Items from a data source
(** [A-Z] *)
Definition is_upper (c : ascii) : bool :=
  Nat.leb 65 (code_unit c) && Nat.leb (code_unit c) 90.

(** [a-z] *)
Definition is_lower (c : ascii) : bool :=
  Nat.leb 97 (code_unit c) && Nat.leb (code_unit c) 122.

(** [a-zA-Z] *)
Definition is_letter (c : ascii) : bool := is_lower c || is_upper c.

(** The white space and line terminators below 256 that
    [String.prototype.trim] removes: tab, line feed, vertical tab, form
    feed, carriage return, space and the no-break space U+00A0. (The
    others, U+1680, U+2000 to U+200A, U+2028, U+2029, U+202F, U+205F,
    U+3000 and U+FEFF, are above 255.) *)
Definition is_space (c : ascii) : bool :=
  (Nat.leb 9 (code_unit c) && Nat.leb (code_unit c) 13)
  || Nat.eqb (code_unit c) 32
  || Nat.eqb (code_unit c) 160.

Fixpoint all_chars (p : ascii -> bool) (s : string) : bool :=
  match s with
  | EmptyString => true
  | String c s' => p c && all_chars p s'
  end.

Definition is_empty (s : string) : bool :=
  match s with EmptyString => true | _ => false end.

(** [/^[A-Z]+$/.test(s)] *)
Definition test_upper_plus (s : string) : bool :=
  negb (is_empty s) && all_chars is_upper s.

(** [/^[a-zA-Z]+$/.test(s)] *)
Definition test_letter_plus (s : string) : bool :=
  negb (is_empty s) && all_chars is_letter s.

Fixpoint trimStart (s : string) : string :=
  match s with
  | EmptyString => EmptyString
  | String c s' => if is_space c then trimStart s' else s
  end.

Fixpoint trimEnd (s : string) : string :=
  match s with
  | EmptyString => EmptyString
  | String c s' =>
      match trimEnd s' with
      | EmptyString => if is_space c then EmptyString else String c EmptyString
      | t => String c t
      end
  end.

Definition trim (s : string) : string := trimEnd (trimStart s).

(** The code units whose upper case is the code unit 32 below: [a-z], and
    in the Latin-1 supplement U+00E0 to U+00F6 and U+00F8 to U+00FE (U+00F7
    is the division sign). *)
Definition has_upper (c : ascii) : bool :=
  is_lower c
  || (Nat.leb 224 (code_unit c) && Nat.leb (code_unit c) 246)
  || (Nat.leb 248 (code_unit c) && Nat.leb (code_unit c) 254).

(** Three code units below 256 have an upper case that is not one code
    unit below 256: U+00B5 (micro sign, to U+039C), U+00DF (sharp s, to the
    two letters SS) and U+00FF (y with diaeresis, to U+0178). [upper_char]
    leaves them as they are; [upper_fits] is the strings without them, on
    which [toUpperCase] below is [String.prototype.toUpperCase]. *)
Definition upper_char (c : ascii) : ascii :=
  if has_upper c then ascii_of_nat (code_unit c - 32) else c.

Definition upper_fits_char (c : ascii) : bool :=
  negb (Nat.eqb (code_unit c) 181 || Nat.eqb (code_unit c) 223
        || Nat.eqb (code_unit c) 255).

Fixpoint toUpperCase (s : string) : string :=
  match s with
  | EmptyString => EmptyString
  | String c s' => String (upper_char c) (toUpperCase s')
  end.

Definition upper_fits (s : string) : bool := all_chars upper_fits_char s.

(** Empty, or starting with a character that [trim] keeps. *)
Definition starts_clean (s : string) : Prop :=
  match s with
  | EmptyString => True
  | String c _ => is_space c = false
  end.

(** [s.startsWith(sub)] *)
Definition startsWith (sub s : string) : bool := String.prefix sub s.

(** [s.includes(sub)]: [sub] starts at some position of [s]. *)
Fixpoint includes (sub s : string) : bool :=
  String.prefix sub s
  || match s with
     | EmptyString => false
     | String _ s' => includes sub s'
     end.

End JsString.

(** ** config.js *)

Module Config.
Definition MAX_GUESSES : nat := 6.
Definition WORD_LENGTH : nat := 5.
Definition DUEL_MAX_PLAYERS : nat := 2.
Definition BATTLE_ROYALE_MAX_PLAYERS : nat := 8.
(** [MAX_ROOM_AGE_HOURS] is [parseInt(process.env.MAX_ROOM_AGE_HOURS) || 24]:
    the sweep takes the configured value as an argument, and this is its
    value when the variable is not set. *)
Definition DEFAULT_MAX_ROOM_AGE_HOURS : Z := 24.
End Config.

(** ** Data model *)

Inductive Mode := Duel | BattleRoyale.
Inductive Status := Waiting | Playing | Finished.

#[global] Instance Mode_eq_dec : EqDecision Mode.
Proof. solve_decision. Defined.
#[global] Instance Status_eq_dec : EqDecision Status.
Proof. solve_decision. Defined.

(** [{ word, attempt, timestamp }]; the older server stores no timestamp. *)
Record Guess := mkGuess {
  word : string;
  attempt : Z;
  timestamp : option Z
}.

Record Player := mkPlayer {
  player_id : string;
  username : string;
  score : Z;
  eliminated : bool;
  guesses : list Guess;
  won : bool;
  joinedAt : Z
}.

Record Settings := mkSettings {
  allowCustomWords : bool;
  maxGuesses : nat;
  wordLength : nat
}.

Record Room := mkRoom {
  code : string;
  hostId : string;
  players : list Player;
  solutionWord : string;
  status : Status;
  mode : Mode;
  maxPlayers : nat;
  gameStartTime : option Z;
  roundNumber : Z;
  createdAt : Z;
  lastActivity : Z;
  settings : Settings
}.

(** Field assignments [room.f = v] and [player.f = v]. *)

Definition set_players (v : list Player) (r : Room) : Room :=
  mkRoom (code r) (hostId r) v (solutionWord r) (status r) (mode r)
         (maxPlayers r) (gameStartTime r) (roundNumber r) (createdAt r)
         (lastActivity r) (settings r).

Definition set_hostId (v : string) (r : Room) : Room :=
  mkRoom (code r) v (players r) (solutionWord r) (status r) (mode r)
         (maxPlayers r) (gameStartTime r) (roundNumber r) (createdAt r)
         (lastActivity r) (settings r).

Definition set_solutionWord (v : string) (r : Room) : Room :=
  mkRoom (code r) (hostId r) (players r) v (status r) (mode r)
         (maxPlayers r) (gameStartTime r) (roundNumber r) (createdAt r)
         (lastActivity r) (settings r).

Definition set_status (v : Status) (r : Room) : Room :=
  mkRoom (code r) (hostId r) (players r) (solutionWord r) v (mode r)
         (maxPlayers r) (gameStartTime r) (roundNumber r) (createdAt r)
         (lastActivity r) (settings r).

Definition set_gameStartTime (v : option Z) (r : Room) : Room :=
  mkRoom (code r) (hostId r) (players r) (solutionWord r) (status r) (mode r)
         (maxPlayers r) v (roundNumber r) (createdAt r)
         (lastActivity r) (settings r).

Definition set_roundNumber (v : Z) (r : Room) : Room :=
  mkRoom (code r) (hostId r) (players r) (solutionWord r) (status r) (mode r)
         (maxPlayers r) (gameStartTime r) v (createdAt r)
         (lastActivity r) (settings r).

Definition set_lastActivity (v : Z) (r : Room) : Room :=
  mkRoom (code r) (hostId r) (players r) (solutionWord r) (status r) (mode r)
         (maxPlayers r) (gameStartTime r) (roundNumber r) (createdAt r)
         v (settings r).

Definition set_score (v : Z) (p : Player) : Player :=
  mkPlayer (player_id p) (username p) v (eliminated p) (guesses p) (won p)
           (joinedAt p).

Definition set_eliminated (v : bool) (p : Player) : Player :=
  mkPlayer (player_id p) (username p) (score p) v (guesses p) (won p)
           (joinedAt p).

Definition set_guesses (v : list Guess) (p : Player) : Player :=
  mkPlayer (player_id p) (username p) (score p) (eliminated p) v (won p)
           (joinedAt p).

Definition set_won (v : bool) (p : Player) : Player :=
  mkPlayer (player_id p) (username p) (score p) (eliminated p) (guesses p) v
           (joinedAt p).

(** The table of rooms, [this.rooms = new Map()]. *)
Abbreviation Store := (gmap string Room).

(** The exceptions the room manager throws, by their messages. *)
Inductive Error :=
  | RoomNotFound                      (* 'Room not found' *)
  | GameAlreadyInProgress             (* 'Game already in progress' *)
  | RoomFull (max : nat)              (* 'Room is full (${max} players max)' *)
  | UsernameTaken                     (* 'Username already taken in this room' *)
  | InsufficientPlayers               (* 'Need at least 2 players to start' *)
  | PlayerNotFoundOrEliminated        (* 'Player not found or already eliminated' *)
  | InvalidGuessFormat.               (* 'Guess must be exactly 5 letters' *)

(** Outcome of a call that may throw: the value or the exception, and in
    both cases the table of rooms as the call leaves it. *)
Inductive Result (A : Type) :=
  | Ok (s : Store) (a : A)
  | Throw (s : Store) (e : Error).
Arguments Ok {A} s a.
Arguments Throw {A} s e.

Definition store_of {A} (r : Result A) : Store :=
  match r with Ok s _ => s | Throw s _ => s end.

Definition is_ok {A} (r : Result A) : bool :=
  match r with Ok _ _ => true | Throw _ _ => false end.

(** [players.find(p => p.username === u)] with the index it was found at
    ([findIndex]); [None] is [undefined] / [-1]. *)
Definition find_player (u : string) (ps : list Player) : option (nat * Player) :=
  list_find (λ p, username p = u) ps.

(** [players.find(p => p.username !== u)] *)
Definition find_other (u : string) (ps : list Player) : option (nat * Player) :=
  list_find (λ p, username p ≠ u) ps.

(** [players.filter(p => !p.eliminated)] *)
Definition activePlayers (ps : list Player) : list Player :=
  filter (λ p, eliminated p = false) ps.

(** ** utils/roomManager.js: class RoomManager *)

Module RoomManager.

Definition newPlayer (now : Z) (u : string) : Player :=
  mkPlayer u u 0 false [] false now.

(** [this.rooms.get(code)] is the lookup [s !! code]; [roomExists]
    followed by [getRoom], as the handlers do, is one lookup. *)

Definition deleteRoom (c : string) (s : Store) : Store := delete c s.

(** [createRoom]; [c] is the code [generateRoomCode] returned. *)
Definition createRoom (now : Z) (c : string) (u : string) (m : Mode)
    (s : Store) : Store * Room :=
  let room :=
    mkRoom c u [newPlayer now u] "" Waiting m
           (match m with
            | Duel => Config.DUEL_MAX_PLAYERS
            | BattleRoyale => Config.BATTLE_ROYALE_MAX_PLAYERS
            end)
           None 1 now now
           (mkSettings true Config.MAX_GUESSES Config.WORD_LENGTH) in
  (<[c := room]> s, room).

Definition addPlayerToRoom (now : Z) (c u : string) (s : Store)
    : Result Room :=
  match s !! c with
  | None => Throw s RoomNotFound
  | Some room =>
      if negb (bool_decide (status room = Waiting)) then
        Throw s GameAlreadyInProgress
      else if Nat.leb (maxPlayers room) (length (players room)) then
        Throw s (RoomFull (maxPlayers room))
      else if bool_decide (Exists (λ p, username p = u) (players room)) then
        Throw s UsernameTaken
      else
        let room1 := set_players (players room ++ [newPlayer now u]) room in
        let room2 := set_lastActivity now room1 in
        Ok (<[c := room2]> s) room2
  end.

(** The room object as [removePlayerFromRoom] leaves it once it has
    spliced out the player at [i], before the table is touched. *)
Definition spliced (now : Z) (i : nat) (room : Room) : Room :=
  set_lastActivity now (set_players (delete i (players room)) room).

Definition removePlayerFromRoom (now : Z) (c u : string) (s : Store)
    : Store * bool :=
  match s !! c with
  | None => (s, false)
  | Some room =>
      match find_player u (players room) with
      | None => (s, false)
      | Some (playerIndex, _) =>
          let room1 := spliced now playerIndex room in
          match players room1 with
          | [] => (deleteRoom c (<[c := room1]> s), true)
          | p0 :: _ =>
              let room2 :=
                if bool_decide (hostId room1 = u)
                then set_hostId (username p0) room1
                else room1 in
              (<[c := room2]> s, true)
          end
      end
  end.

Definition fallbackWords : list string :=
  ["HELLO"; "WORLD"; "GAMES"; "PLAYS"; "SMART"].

■ WORK REQUEST
Your answer should consist only of the lines above between the line holding "which [toUpperCase] below" and the line holding "Module Config.", inclusive, each transcribed exactly.

■ ANSWER BOX
    which [toUpperCase] below is [String.prototype.toUpperCase]. *)
Definition upper_char (c : ascii) : ascii :=
  if has_upper c then ascii_of_nat (code_unit c - 32) else c.

Definition upper_fits_char (c : ascii) : bool :=
  negb (Nat.eqb (code_unit c) 181 || Nat.eqb (code_unit c) 223
        || Nat.eqb (code_unit c) 255).

Fixpoint toUpperCase (s : string) : string :=
  match s with
  | EmptyString => EmptyString
  | String c s' => String (upper_char c) (toUpperCase s')
  end.

Definition upper_fits (s : string) : bool := all_chars upper_fits_char s.

(** Empty, or starting with a character that [trim] keeps. *)
Definition starts_clean (s : string) : Prop :=
  match s with
  | EmptyString => True
  | String c _ => is_space c = false
  end.

(** [s.startsWith(sub)] *)
Definition startsWith (sub s : string) : bool := String.prefix sub s.

(** [s.includes(sub)]: [sub] starts at some position of [s]. *)
Fixpoint includes (sub s : string) : bool :=
  String.prefix sub s
  || match s with
     | EmptyString => false
     | String _ s' => includes sub s'
     end.

End JsString.

(** ** config.js *)

Module Config.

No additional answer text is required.